There had been reports that the UK Conservative Remainers would try to vote against the government in order to try to keep the amendments proposed by the House of Lords, which aimed for a softer Brexit. However, fears have grown that Theresa May could be toppled from her spot as Prime Minister if she loses the vote. Hard line Brexiteer Boris Johnson would be the most likely replacement, which would not be a good alternative for those who want to stay in the EU or at least strike a softer deal over Brexit. For this reason, the party is uniting behind Theresa May and the Brexit bill providing at least some political stability.

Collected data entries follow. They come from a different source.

(** ** extractAndLoadChunks, when the capture is taken *)



(** ** _initWebpack, when it does not succeed *)

(** X11: as long as no require function has been handed over (the push of
    the chunk array calls nothing and [wreq] is unset), [_initWebpack]
    returns false and changes nothing, so that it can be called again; and
    no call of [_initWebpack] sets the cache without [wreq] being set. *)
Theorem initWebpack_without_runtime (instance : ChunkArray) (s : State) :
  (push_runtime instance = None -> wreq s = None -> cache s = None ->
     _initWebpack instance s = (Return false, s))
  /\ ((cache s <> None -> wreq s <> None) ->
      cache (snd (_initWebpack instance s)) <> None ->
      wreq (snd (_initWebpack instance s)) <> None).
Proof.
  split.
  - intros Hp Hw Hc. unfold _initWebpack, bind, gets, ret.
    now rewrite Hc, Hp, Hw.
  - unfold _initWebpack, bind, gets, modify, ret.
    destruct (cache s) eqn:Hc; cbn.
    + intros H _. apply H. discriminate.
    + intros _. destruct (push_runtime instance) as [r|]; cbn.
      * intros _. discriminate.
      * destruct (wreq s) eqn:Hw; cbn; [intros _; now rewrite Hw|].
        now rewrite Hc.
Qed.

Lemma initWebpack_without_runtime_witness :
  push_runtime (mkChunkArray None) = None
  /\ _initWebpack (mkChunkArray None)
                  (mkState example_heap [] None None false [] [] [])
     = (Return false, mkState example_heap [] None None false [] [] [])
  /\ fst (_initWebpack (mkChunkArray (Some example_instance))
            (snd (_initWebpack (mkChunkArray None)
                    (mkState example_heap [] None None false [] [] []))))
     = Return true.
Proof.
  split; [reflexivity|].
  destruct (initWebpack_without_runtime (mkChunkArray None)
              (mkState example_heap [] None None false [] [] []))
    as [Hfailed _].
  split; [exact (Hfailed eq_refl eq_refl eq_refl)|].
  rewrite (Hfailed eq_refl eq_refl eq_refl). reflexivity.
Defined.

(** ** findComponent, from the wrapper to the component *)

Lemma nth_app_length {A : Type} (l : list A) (a d : A) (rest : list A) :
  nth (List.length l) (l ++ a :: rest) d = a.
Proof. apply nth_middle. Qed.

Lemma update_nth_app_length {A : Type} (l : list A) (a b : A) (rest : list A) :
  update_nth (List.length l) b (l ++ a :: rest) = l ++ b :: rest.
Proof. induction l as [|x l IH]; simpl; [reflexivity | now rewrite IH]. Qed.

(** What [findComponent] leaves when the cache is not set yet. *)
Lemma findComponent_pending (W : World) (filter : value) (lp : loc) (c : code)
    (isIndirect : bool) (s : State) :
  cache s = None ->
  is_function filter = true ->
  let parse := VFunction lp c in
  let inner := List.length (bindings s) in
  let w := List.length (heap s) in
  findComponent W filter parse isIndirect s =
  (Return (VFunction w (CWrapperComponent inner)),
   mkState
     (heap s ++ [[("$$vencordGetter", VFunction (S w) (CGetter inner))]; [];
                 []])
     (bindings s ++ [NoopComponent W])
     (wreq s) None (devToolsOpen s)
     (map_set filter (VFunction (S (S w)) (CFindComponentCb inner parse))
              (waitForSubscriptions s))
     (if IS_DEV W && negb isIndirect
      then webpackSearchHistory s ++ [("findComponent", [filter])]
      else webpackSearchHistory s)
     (events s)).
Proof.
  intros Hc Hf parse inner w. subst parse inner w.
  destruct s as [h b wr ca d subs hist ev]. cbn in Hc. subst ca.
  destruct filter as [| | | | | | | |lf cf]; try discriminate.
  unfold findComponent, waitFor, bind, closure, alloc, new_binding, set_own,
    read_binding, waitForSubscriptions_set, webpackSearchHistory_push,
    default_arg, modify, gets, ret.
  destruct (IS_DEV W); destruct isIndirect; cbn;
    rewrite <- ?app_assoc; cbn [app];
    rewrite ?nth_app_length, ?update_nth_app_length, ?length_app;
    cbn [List.length set_prop same_function NoopComponent];
    rewrite ?Nat.eqb_refl; cbn;
    rewrite <- ?app_assoc; cbn [app];
    rewrite ?length_app; cbn [List.length];
    replace (List.length h + 1) with (S (List.length h)) by lia;
    replace (List.length h + 3) with (S (S (S (List.length h)))) by lia;
    replace (List.length h + 2) with (S (S (List.length h))) by lia;
    reflexivity.
Qed.

Lemma bindings_bind {A B : Type} (c : M A) (k : A -> M B) (s : State) :
  bindings (snd (c s)) = bindings s ->
  (forall a s1, bindings (snd (k a s1)) = bindings s1) ->
  bindings (snd (bind c k s)) = bindings s.
Proof.
  intros Hc Hk. unfold bind. destruct (c s) as [[a | e] s1]; cbn [snd] in *.
  - now rewrite Hk.
  - exact Hc.
Qed.

Lemma bindings_set_all (l : loc) (ps : props) (c : M unit) :
  (forall s, bindings (snd (c s)) = bindings s) ->
  forall s,
    bindings (snd (fold_left (fun acc kv =>
                                bind acc (fun _ => set_own l (fst kv) (snd kv)))
                             ps c s))
    = bindings s.
Proof.
  revert c. induction ps as [|kv ps IH]; intros c Hc; simpl; [exact Hc|].
  apply IH. intros s. apply bindings_bind; [apply Hc | reflexivity].
Qed.

Lemma bindings_object_assign (target source : value) (s : State) :
  bindings (snd (object_assign target source s)) = bindings s.
Proof.
  unfold object_assign. apply bindings_bind; [reflexivity|]. intros h s1.
  destruct target; try reflexivity.
  - match goal with |- context [existsb ?f ?l] => destruct (existsb f l) end;
      reflexivity.
  - apply bindings_bind; [|reflexivity].
    apply bindings_set_all. reflexivity.
  - apply bindings_bind; [|reflexivity].
    apply bindings_set_all. reflexivity.
Qed.

Lemma nth_update_nth_here {A : Type} (n : nat) (a d : A) (l : list A) :
  n < List.length l -> nth n (update_nth n a l) d = a.
Proof.
  revert n. induction l as [|x l IH]; intros [|n] H; simpl in *;
    try lia; [reflexivity|]. apply IH. lia.
Qed.

(** The callback of [findComponent], with a parse that is a plain function,
    leaves the parsed component in the inner variable. *)
Lemma findComponent_callback_binds (W : World) (l lp : loc) (inner : nat)
    (c : code) (v : value) (s : State) :
  pure_code c = true ->
  inner < List.length (bindings s) ->
  let callback := VFunction l (CFindComponentCb inner (VFunction lp c)) in
  nth inner (bindings (snd (call W callback [v] s))) VUndefined
  = apply_pure W (heap s) c [v].
Proof.
  intros Hc Hin callback. unfold callback.
  change (call W (VFunction l (CFindComponentCb inner (VFunction lp c))) [v] s)
    with (bind (emit (Called (VFunction l (CFindComponentCb inner (VFunction lp c))) [v]))
               (fun _ =>
                bind (call W (VFunction lp c) [v]) (fun parsedComponent =>
                bind (write_binding inner parsedComponent) (fun _ =>
                bind (read_binding inner) (fun InnerComponent =>
                bind (object_assign InnerComponent parsedComponent) (fun _ =>
                ret VUndefined))))) s).
  unfold bind at 1. cbn [emit modify].
  set (s1 := log [Called (VFunction l (CFindComponentCb inner (VFunction lp c))) [v]] s).
  unfold bind at 1.
  assert (E : call W (VFunction lp c) [v] s1
              = (Return (apply_pure W (heap s) c [v]),
                 log [Called (VFunction lp c) [v]] s1)).
  { destruct c; try discriminate; reflexivity. }
  rewrite E. set (parsed := apply_pure W (heap s) c [v]).
  set (s2 := log [Called (VFunction lp c) [v]] s1).
  unfold bind at 1. cbn [write_binding modify].
  unfold bind at 1. cbn [read_binding gets].
  match goal with
  | |- context [bind (object_assign ?t ?src) ?k ?st] =>
      assert (Hb : bindings (snd (bind (object_assign t src) k st))
                   = bindings st)
        by (apply bindings_bind; [apply bindings_object_assign | reflexivity]);
      rewrite Hb
  end.
  cbn [bindings with_bindings]. change (bindings s2) with (bindings s).
  now apply nth_update_nth_here.
Qed.

Lemma getter_gives_inner (W : World) (l : loc) (inner : nat)
    (args : list value) (s : State) :
  fst (call W (VFunction l (CGetter inner)) args s)
  = Return (nth inner (bindings s) VUndefined).
Proof. reflexivity. Qed.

How does political stability boost a currency?
Political stability boosts both consumer and business confidence, which means corporations and regular households alike are more likely to spend money. The increased spending, in turn, then boosts the economy. Foreign investors prefer to invest their money in politically stable countries as well as those with strong economies. For foreign investors to put their money into an economy, they need local currency. As they acquire the money needed, the demand for that particular currency increases, which then boosts its value.

Prior to Tuesday’s vote, there is a decent amount of economic data for investors to digest today. Namely manufacturing and industrial production data, in addition to NIESR GDP reading.

G7 Unity At Worst Point In 45 Year History

The G7 meeting over the weekend was looking shaky before it even started. US President Trump levying tariffs on Canada and the EU meant that tensions were already strained. However, relations sunk to new lows as Trump left the G7 Summit early after lashing out at fellow leaders, walking away from a “painstakingly negotiated G7 communique” and threatening more trade tariffs. This is the most divided that the G7 nations have been in the 45-year history.

The disunity and increasing geopolitical tensions unnerved dollar traders who are now looking ahead to President Trump’s meeting with North Korea leader Kim Jong Un, in the hope of a more stable performance from the US President.